§ TASK REQUIREMENTS:
Up to and including the line with "addresses to bytes, and", please set down the entries below exactly, starting from the first line.

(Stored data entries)
-=-=-=-=-

(* ===== verification/KUstar.v ===== *)
(** * Pintos: archives

    [Project_3/lib/ustar.c], the whole file: composing and parsing the 512-byte headers
    of a tar archive.  The header lies in the memory of [KStdio], a finite map from
    addresses to bytes, and octal fields are written by its [snprintf].  A file name
    is the list of its characters.  A failed [ASSERT] and an access to unmapped memory
    are undefined behaviour. *)

From stdpp Require Import base tactics list gmap strings.
From Stdlib Require Import ZArith Lia.
From S2P Require Import Prelude KStdio.

Local Open Scope Z_scope.

Local Abbreviation MM := (M (gmap Z Z)).

(** ** The header *)

Inductive ustar_type := USTAR_REGULAR | USTAR_DIRECTORY | USTAR_EOF.

#[global] Instance ustar_type_eq_dec : EqDecision ustar_type.
Proof. solve_decision. Defined.

Definition type_value (t : ustar_type) : Z :=
  match t with USTAR_REGULAR => 48 | USTAR_DIRECTORY => 53 | USTAR_EOF => -1 end.

Definition USTAR_HEADER_SIZE : nat := 512.

Inductive field :=
  | f_name | f_mode | f_uid | f_gid | f_size | f_mtime | f_chksum | f_typeflag | f_linkname | f_magic | f_version
  | f_uname | f_gname | f_devmajor | f_devminor | f_prefix | f_padding.

#[global] Instance field_eq_dec : EqDecision field.
Proof. solve_decision. Defined.

(** The members of [struct ustar_header] with their sizes, in order *)
Definition ustar_header : list (field * Z) :=
  [(f_name, 100); (f_mode, 8); (f_uid, 8); (f_gid, 8); (f_size, 12); (f_mtime, 12); (f_chksum, 8); (f_typeflag, 1);
   (f_linkname, 100); (f_magic, 6); (f_version, 2); (f_uname, 32); (f_gname, 32); (f_devmajor, 8); (f_devminor, 8);
   (f_prefix, 155); (f_padding, 12)].

Fixpoint size_in (f : field) (l : list (field * Z)) : Z :=
  match l with
  | [] => 0
  | (g, n) :: l => if decide (f = g) then n else size_in f l
  end.
Definition sizeof (f : field) : Z := size_in f ustar_header.

Fixpoint offset_in (f : field) (l : list (field * Z)) : Z :=
  match l with
  | [] => 0
  | (g, n) :: l => if decide (f = g) then 0 else n + offset_in f l
  end.
Definition offsetof (f : field) : Z := offset_in f ustar_header.

(** [sizeof(struct ustar_header)], which is packed *)
Definition sizeof_header : Z := foldr (λ f n, f.2 + n) 0 ustar_header.

(** ** Memory *)

Definition byte_at (a : Z) : MM Z := m ← get; assume_some (m !! a).

Fixpoint put (a : Z) (cs : list Z) : MM unit :=
  match cs with
  | [] => mret tt
  | c :: cs => m ← get; check (bool_decide (is_Some (m !! a)));; modify (<[a := c]>);; put (a + 1) cs
  end.

(** [strlcpy(dst, src, size)] of a string, for [size > 0] *)
Definition strlcpy (dst : Z) (src : list Z) (size : Z) : MM unit := put dst (take (Z.to_nat (size - 1)) src ++ [0]).

(** [memcmp] with a literal *)
Fixpoint differs (a : Z) (cs : list Z) : MM bool :=
  match cs with
  | [] => mret false
  | c :: cs => x ← byte_at a; if bool_decide (x ≠ c) then mret true else differs (a + 1) cs
  end.

(** The string at [a], at most [n] characters and their terminator *)
Fixpoint string_at (a : Z) (n : nat) : MM (list Z) :=
  match n with
  | O => undef
  | S n => c ← byte_at a; if bool_decide (c = 0) then mret [] else s ← string_at (a + 1) n; mret (c :: s)
  end.

(** ** The checksum *)

(** [for (i = 0; i < USTAR_HEADER_SIZE; i++)] with [n] iterations left *)
Fixpoint chksum_loop (header i : Z) (n : nat) (chksum : Z) : MM Z :=
  match n with
  | O => mret chksum
  | S n =>
      let in_chksum_field := bool_decide (offsetof f_chksum ≤ i) && bool_decide (i < offsetof f_chksum + sizeof f_chksum) in
      b ← byte_at (header + i);
      chksum_loop header (i + 1) n (wrap_u32 (chksum + if in_chksum_field then 32 else b))
  end.

Definition calculate_chksum (header : Z) : MM Z := chksum_loop header 0 USTAR_HEADER_SIZE 0.

(** ** File names *)

Definition SLASH : Z := 47.

Definition antisocial (name : list Z) : bool :=
  bool_decide (head name = Some SLASH) || bool_decide (take 2 name = chars "./") || bool_decide (take 3 name = chars "../").

(** [strchr(file_name, '/') + 1] *)
Fixpoint after_slash (name : list Z) : list Z :=
  match name with
  | [] => []
  | c :: name => if bool_decide (c = SLASH) then name else after_slash name
  end.

Fixpoint strip_loop (fuel : nat) (name : list Z) : list Z :=
  match fuel with
  | O => name
  | S fuel => if antisocial name then strip_loop fuel (after_slash name) else name
  end.

(** Each turn makes the name shorter, so its length bounds their number. *)
Definition strip_antisocial_prefixes (name : list Z) : list Z :=
  let name := strip_loop (S (length name)) name in
  if bool_decide (name = []) || bool_decide (name = chars "..") then chars "." else name.

(** ** Composing a header *)

(** [snprintf] with one of the two formats; its scans are short. *)
Definition print_octal (a size : Z) (format : list Z) (v : Z) : MM unit :=
  snprintf 20 a size (Lit format 0) [A32 (wrap_u32 v)];; mret tt.

(** The result, and what is printed on the console; 0644 is 420 and 0755 is 493. *)
Definition ustar_make_header (file_name : list Z) (type : ustar_type) (size header : Z) : MM (bool * list Z) :=
  let at_ f := header + offsetof f in
  check (bool_decide (sizeof_header = Z.of_nat USTAR_HEADER_SIZE));;
  check (bool_decide (type = USTAR_REGULAR) || bool_decide (type = USTAR_DIRECTORY));;
  let file_name := strip_antisocial_prefixes file_name in
  if bool_decide (99 < Z.of_nat (length file_name)) then
    mret (false, file_name ++ chars ": file name too long" ++ [10])
  else
    put header (replicate USTAR_HEADER_SIZE 0);;
    strlcpy (at_ f_name) file_name (sizeof f_name);;
    print_octal (at_ f_mode) (sizeof f_mode) (chars "%07o") (if bool_decide (type = USTAR_REGULAR) then 420 else 493);;
    strlcpy (at_ f_uid) (chars "0000000") (sizeof f_uid);;
    strlcpy (at_ f_gid) (chars "0000000") (sizeof f_gid);;
    print_octal (at_ f_size) (sizeof f_size) (chars "%011o") size;;
    print_octal (at_ f_mtime) (sizeof f_size) (chars "%011o") 1136102400;;
    put (at_ f_typeflag) [type_value type];;
    strlcpy (at_ f_magic) (chars "ustar") (sizeof f_magic);;
    put (at_ f_version + 1) (chars "0");;
    put (at_ f_version) (chars "0");;
    strlcpy (at_ f_gname) (chars "root") (sizeof f_gname);;
    strlcpy (at_ f_uname) (chars "root") (sizeof f_uname);;
    chksum ← calculate_chksum header;
    print_octal (at_ f_chksum) (sizeof f_chksum) (chars "%07o") chksum;;
    mret (true, []).

(** ** Parsing a header *)

Definition ULONG_MAX : Z := 2 ^ 32 - 1.

(** [for (ofs = 0; ofs < size; ofs++)] with [n] iterations left; [None] is failure. *)
Fixpoint octal_loop (s ofs : Z) (n : nat) (value : Z) : MM (option Z) :=
  match n with
  | O => mret None
  | S n =>
      c ← byte_at (s + ofs);
      if bool_decide (48 ≤ c) && bool_decide (c ≤ 55) then
        if bool_decide (ULONG_MAX / 8 < value) then mret None
        else octal_loop s (ofs + 1) n (wrap_u32 (c - 48 + value * 8))
      else if bool_decide (c = 32) || bool_decide (c = 0) then mret (if bool_decide (0 < ofs) then Some value else None)
      else mret None
  end.

Definition parse_octal_field (s size : Z) : MM (option Z) := octal_loop s 0 (Z.to_nat size) 0.

Fixpoint is_all_zeros (block : Z) (cnt : nat) : MM bool :=
  match cnt with
  | O => mret true
  | S cnt => c ← byte_at block; if bool_decide (c ≠ 0) then mret false else is_all_zeros (block + 1) cnt
  end.

(** An error message, or the name (a null pointer at the end of the archive), type and
    size of the file *)
Inductive parsed :=
  | Failed (message : string)
  | Parsed (file_name : option (list Z)) (type : ustar_type) (size : Z).

(** The checks up to the file type, in the order of the [if]s *)
Definition validate (header : Z) : MM (option string) :=
  let at_ f := header + offsetof f in
  bad ← differs (at_ f_magic) (chars "ustar" ++ [0]);
  if bad : bool then mret (Some "not a ustar archive"%string)
  else
    v0 ← byte_at (at_ f_version);
    bad ← (if bool_decide (v0 ≠ 48) then mret true else v1 ← byte_at (at_ f_version + 1); mret (bool_decide (v1 ≠ 48)));
    if bad : bool then mret (Some "invalid ustar version"%string)
    else
      chksum ← parse_octal_field (at_ f_chksum) (sizeof f_chksum);
      match chksum with
      | None => mret (Some "corrupt chksum field"%string)
      | Some chksum =>
          c ← calculate_chksum header;
          if bool_decide (chksum ≠ c) then mret (Some "checksum mismatch"%string)
          else
            l ← byte_at (at_ f_name + (sizeof f_name - 1));
            bad ← (if bool_decide (l ≠ 0) then mret true else p ← byte_at (at_ f_prefix); mret (bool_decide (p ≠ 0)));
            if bad : bool then mret (Some "file name too long"%string)
            else
              t ← byte_at (at_ f_typeflag);
              if bool_decide (t ≠ type_value USTAR_REGULAR) && bool_decide (t ≠ type_value USTAR_DIRECTORY)
              then mret (Some "unimplemented file type"%string)
              else mret None
      end.

Definition ustar_parse_header (header : Z) : MM parsed :=
  let at_ f := header + offsetof f in
  check (bool_decide (sizeof_header = Z.of_nat USTAR_HEADER_SIZE));;
  zeros ← is_all_zeros header USTAR_HEADER_SIZE;
  if zeros : bool then mret (Parsed None USTAR_EOF 0)
  else
    e ← validate header;
    match e with
    | Some message => mret (Failed message)
    | None =>
        t ← byte_at (at_ f_typeflag);
        let type := if bool_decide (t = type_value USTAR_REGULAR) then USTAR_REGULAR else USTAR_DIRECTORY in
        size ← (if bool_decide (t = type_value USTAR_REGULAR) then
                  v ← parse_octal_field (at_ f_size) (sizeof f_size);
                  mret match v with
                       | None => inl "corrupt file size field"%string
                       | Some size_ul => if bool_decide (INT_MAX < size_ul) then inl "file too large"%string else inr size_ul
                       end
                else mret (inr 0));
        match size with
        | inl message => mret (Failed message)
        | inr size =>
            name ← string_at (at_ f_name) (Z.to_nat (sizeof f_name));
            mret (Parsed (Some (strip_antisocial_prefixes name)) type size)
        end
    end.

-=-=-=-=-

§ RESPONSE:
(* ===== verification/KUstar.v ===== *)
(** * Pintos: archives

    [Project_3/lib/ustar.c], the whole file: composing and parsing the 512-byte headers
    of a tar archive.  The header lies in the memory of [KStdio], a finite map from
    addresses to bytes, and octal fields are written by its [snprintf].  A file name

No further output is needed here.